Music is a wonderful medium, isn’t it? Do you know that tingling sensation accompanied by goosebumps that then travels through your spine all over your body, perhaps better known to many internet users of modern times as the term: ‘eargasm’? We’ve all had it, this wonderful phenomenon.
What makes it even more special for us gamers is that the visual and interactive aspect that comes with gaming, the feeling that you experience in, for example, an emotional or a so-called ‘epic moment’ is reinforced by the supporting audio. Ultimately, it’s about what triggers the music for emotions in you as a gamer and it’s the job of the composer of the soundtrack and the rest of the audio team to implement the music in such a way that it comes into its own.

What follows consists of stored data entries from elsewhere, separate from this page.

Lemma clean_write_beside dir t q path name content mode d m e :
  parts name = dir ++ [t] -> parts path = dir ++ [q] -> t <> q ->
  node_at dir d = Some (DirNode m e) -> at_path name d = None -> not_dir (at_path path d) ->
  exists d', write_beside path name content mode (World d []) = (Ok tt, World d' []).
Proof.
  intros Hn Hp Hne Hd Hnone Hnd. assert (Hpn : parts name <> []) by (rewrite Hn; by destruct dir).
  assert (Hap : apart (parts path) (parts name) = true) by (rewrite Hn, Hp; apply apart_siblings; by intros ->).
  destruct (clean_CreateExcl name 384 d Hnone) as (d1 & E1 & H1 & O1).
  { unfold put_at. rewrite Hn. by eapply alter_at_in_dir. }
  destruct (clean_Chmod name mode 384 "" d1 Hpn H1) as (d2 & E2 & H2 & O2).
  destruct (clean_Append name content mode "" d2 Hpn H2) as (d3 & E3 & H3 & O3).
  destruct (clean_Rename dir t q name path d3 mode content Hn Hp Hne H3) as (d4 & E4).
  { rewrite (O3 path Hap), (O2 path Hap), (O1 path Hap). done. }
  assert (E4' := E4). apply (Rename_run dir t q) in E4' as (_ & _ & _ & _ & Hgone); [|done..].
  cbn [tables] in Hgone. exists d4. unfold write_beside, bind at 1. rewrite E1.
  unfold write_and_rename, attempt, bind at 1 2. rewrite E2. unfold bind at 1. rewrite E3. unfold bind at 1.
  rewrite clean_Sync. unfold bind at 1. rewrite E4, clean_Sync.
  unfold ignoring, bind, attempt, Remove, change, statement, next_fault. cbn [faults tables]. by rewrite Hgone.
Qed.

(** Directories that are there already. *)
Lemma node_at_prefix l k n m e : node_at (l ++ k) n = Some (DirNode m e) -> exists m' e', node_at l n = Some (DirNode m' e').
Proof.
  rewrite node_at_app. destruct (node_at l n) as [v|]; [|done]. destruct k as [|p k]; [by intros [= ->]; eauto|].
  destruct v; [done|eauto|done].
Qed.

Lemma clean_MkdirAll path mode d m e : node_at (parts path) d = Some (DirNode m e) ->
  MkdirAll path mode (World d []) = (Ok tt, World d []).
Proof.
  intros Hd. assert (Hm : forall todo here, node_at (here ++ todo) d = Some (DirNode m e) -> mkdirs here todo mode d = Some d).
  { induction todo as [|name todo IH]; intros here E; [done|]. cbn [mkdirs].
    replace (here ++ name :: todo) with ((here ++ [name]) ++ todo) in E by (by rewrite <- app_assoc).
    destruct (node_at_prefix _ _ _ _ _ E) as (m' & e' & ->). by apply IH. }
  unfold MkdirAll, statement, next_fault. cbn [faults tables]. by rewrite (Hm (parts path) []).
Qed.

(** Two branches below one directory. *)
Lemma apart_branch l p q j k : p <> q -> apart (l ++ p :: j) (l ++ q :: k) = true.
Proof.
  intros Hne. apply not_false_is_true. intros Hf. apply andb_false_iff in Hf as [Hf|Hf];
    apply negb_false_iff, starts_with_iff in Hf as [i Hi]; rewrite <- app_assoc in Hi;
    apply app_inv_head in Hi; by injection Hi.
Qed.

(** ** The names in a directory *)

Lemma proper_name_part name : proper_name name = true -> plain_part name.
Proof.
  unfold proper_name. rewrite !andb_true_iff, !negb_true_iff. intros [[[H1 H2] H3] H4].
  apply String.eqb_neq in H1, H2, H3. split_and!; try done.
  unfold free_of. clear H1 H2 H3. induction name as [|c s IH]; [done|]. cbn [Contains] in H4.
  apply orb_false_iff in H4 as [Hc Hs]. cbn [sforall]. rewrite IH by done. rewrite andb_true_r. apply negb_true_iff.
  apply Ascii.eqb_neq. intros ->. cbn in Hc. by destruct s.
Qed.

Lemma plain_proper_name name : plain_part name -> proper_name name = true.
Proof.
  intros (H1 & H2 & H3 & Hf). unfold proper_name. change "/" with (str1 slash). rewrite Contains_free by done.
  by rewrite !(proj2 (String.eqb_neq _ _)) by done.
Qed.

Lemma entry_names_In entries name : In name (entry_names entries) <-> is_Some (entries !! name) /\ proper_name name = true.
Proof.
  unfold entry_names. rewrite filter_In. apply and_iff_compat_r.
  rewrite <- list_elem_of_In, sort_strings_Permutation, list_elem_of_fmap. split.
  - intros ([x n] & -> & Hn%elem_of_map_to_list). by exists n.
  - intros [n Hn]. exists (name, n). split; [done|]. by apply elem_of_map_to_list.
Qed.
(* ===== verification/RootTrees.v ===== *)
(** Trees below an [os.Root] by their labels, and what the calls of [GoRoot] do
    to them.

    The label of a place is what is there without what is below it, so that a
    call changes the labels of few places and those of the directories above
    stay. [leads] states what a computation leads to, for every schedule of
    faults or for the run without faults: one proof serves both. *)

From stdpp Require Import gmap strings sorting options.
From S2P Require Import Prelude GoStrings GoText GoPath Store GoFiles GoRoot.
#[local] Open Scope Z_scope.

(** ** Relative paths *)

(** The relative path of plain elements. *)
Definition rel (l : list string) : string := path_of false l.

Lemma Join_plain p l : plain_part p -> Join (p :: l) "/" <> "".
Proof. intros (Hp & _). cbn. by destruct l, p. Qed.

Lemma rel_cons p l : plain_part p -> rel (p :: l) = Join (p :: l) "/".
Proof. intros Hp. unfold rel, path_of. by rewrite (proj2 (String.eqb_neq _ _)) by (by apply Join_plain). Qed.

Lemma Split_rel l : l <> [] -> Forall plain_part l -> Split (rel l) slash = l.
Proof.
  intros Hn Hl. destruct Hl as [|p l Hp Hl]; [done|]. rewrite rel_cons by done.
  apply Split_Join; [done|]. apply plain_parts_free. by constructor.
Qed.

Lemma plain_not_abs p s : plain_part p -> IsAbs (p +:+ s) = false.
Proof.
  intros (Hp & _ & _ & Hf). destruct p as [|c p]; [done|]. unfold free_of in Hf. cbn [sforall] in Hf.
  apply andb_true_iff in Hf as [Hc _]. apply negb_true_iff, Ascii.eqb_neq in Hc.
  change (String c p +:+ s) with (String c (p +:+ s)). unfold IsAbs, HasPrefix.
  cbn [String.prefix]. destruct (ascii_dec "/" c) as [<-|]; [done|]. done.
Qed.

Lemma rel_not_abs l : Forall plain_part l -> IsAbs (rel l) = false.
Proof.
  intros [|p k Hp Hk]; [done|]. rewrite rel_cons by done. cbn. destruct k as [|q k].
  - rewrite <- (sapp_nil_r p). by apply plain_not_abs.
  - by apply plain_not_abs.
Qed.

Lemma rel_not_empty l : Forall plain_part l -> rel l <> "".
Proof. intros [|p k Hp Hk]; [done|]. rewrite rel_cons by done. by apply Join_plain. Qed.

Lemma elements_plain l : Forall plain_part l ->
  List.filter (fun p => negb (String.eqb p "") && negb (String.eqb p ".")) l = l.
Proof.
  induction 1 as [|p l (H1 & H2 & _) Hl IH]; [done|]. cbn.
  by rewrite (proj2 (String.eqb_neq p "")), (proj2 (String.eqb_neq p ".")), IH by done.
Qed.

Lemma splitPathInRoot_rel l : Forall plain_part l -> splitPathInRoot (rel l) = Ok l.
Proof.
  intros Hl. unfold splitPathInRoot. rewrite (proj2 (String.eqb_neq _ _)) by (by apply rel_not_empty).
  change (HasPrefix (rel l) "/") with (IsAbs (rel l)). rewrite rel_not_abs by done. f_equal. unfold elements.
  destruct l as [|p l]; [done|]. rewrite Split_rel by done. by apply elements_plain.
Qed.
(** The function given to [db.Transaction] in [Append]. *)
Definition append_tx (manager : Manager) (now : time) (event : AuditEvent)
    : M AuditTables AuditEvent :=
  let* head := loadChainHead in
  let '(sequence, previousHash) := head in
  let* _ := verifyStoredHead manager sequence previousHash in
  let linked := with_link event (u64 (sequence + 1)) previousHash "" in
  let linked := with_link event (Sequence linked) previousHash (signEvent manager linked) in
  let* created := exec (create_event linked) in
  let state := {| StateLastSequence := Sequence created;
                  StateLastEntryHash := EntryHash created;
                  StateSignature := ""; StateUpdatedAt := now |} in
  let* _ := exec (save_state
    {| StateLastSequence := StateLastSequence state;
       StateLastEntryHash := StateLastEntryHash state;
       StateSignature := signState manager state; StateUpdatedAt := now |}) in
  ret created.

Section append.
Context `{!UnicodeCase}.

Definition isDatabaseBusy (err : error) : bool :=
  let message := ToLower (Error err) in
  Contains message "database is locked" || Contains message "sqlite_busy"
  || Contains message "database table is locked".

(** [for attempt := 0; attempt < 4; attempt++]: [attempts] are left. *)
Fixpoint append_loop (attempts : nat) (manager : Manager) (now : time) (event : AuditEvent)
    (err : error) : M AuditTables AuditEvent :=
  match attempts with
  | O => fail (Wrap "append audit event: " err "")
  | S attempts =>
      let* r := attempt (transaction (append_tx manager now event)) in
      match r with
      | Ok event => ret event
      | Fail err =>
          if isDatabaseBusy err then append_loop attempts manager now event err
          else fail (Wrap "append audit event: " err "")
      end
  end.

Definition Append (manager : option Manager) (now : time) (input : EventInput)
    : M AuditTables AuditEvent :=
  match manager with
  | None => fail (ErrorString "audit manager is not configured")
  | Some manager => append_loop 4 manager now (normalize now input) (ErrorString "")
  end.
End append.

Of course, the first thing that is looked at is what kind of music suits a certain type of game. This requires that the composer initially knows what the purpose of the game is. He/she can then respond to this when he/she composes the soundtrack. Just like Call of Dragons, almost every game is a good example in itself, but to take a nice recent example of this is the yet-to-be-released sci-fi game Remember me.
In Remember me, a female so-called ‘memory hunter’ named Nilin plays the leading role. The story takes place in the fictional Neo-Paris in 2084. Science is already so advanced that it offers the possibility to completely manipulate everyone’s memory. Memory has even become a commodity and can be bought, exchanged, and sold. Nilin’s former employer Memorize has erased her memory to defuse her and it’s now left to her to find out why this happened and how to reverse it. Sounds like a heavy emotional plot, you might think, and you’re right. You can imagine what it would do to a person if something like this happened to you. You get completely lost, or to say the least extremely disoriented.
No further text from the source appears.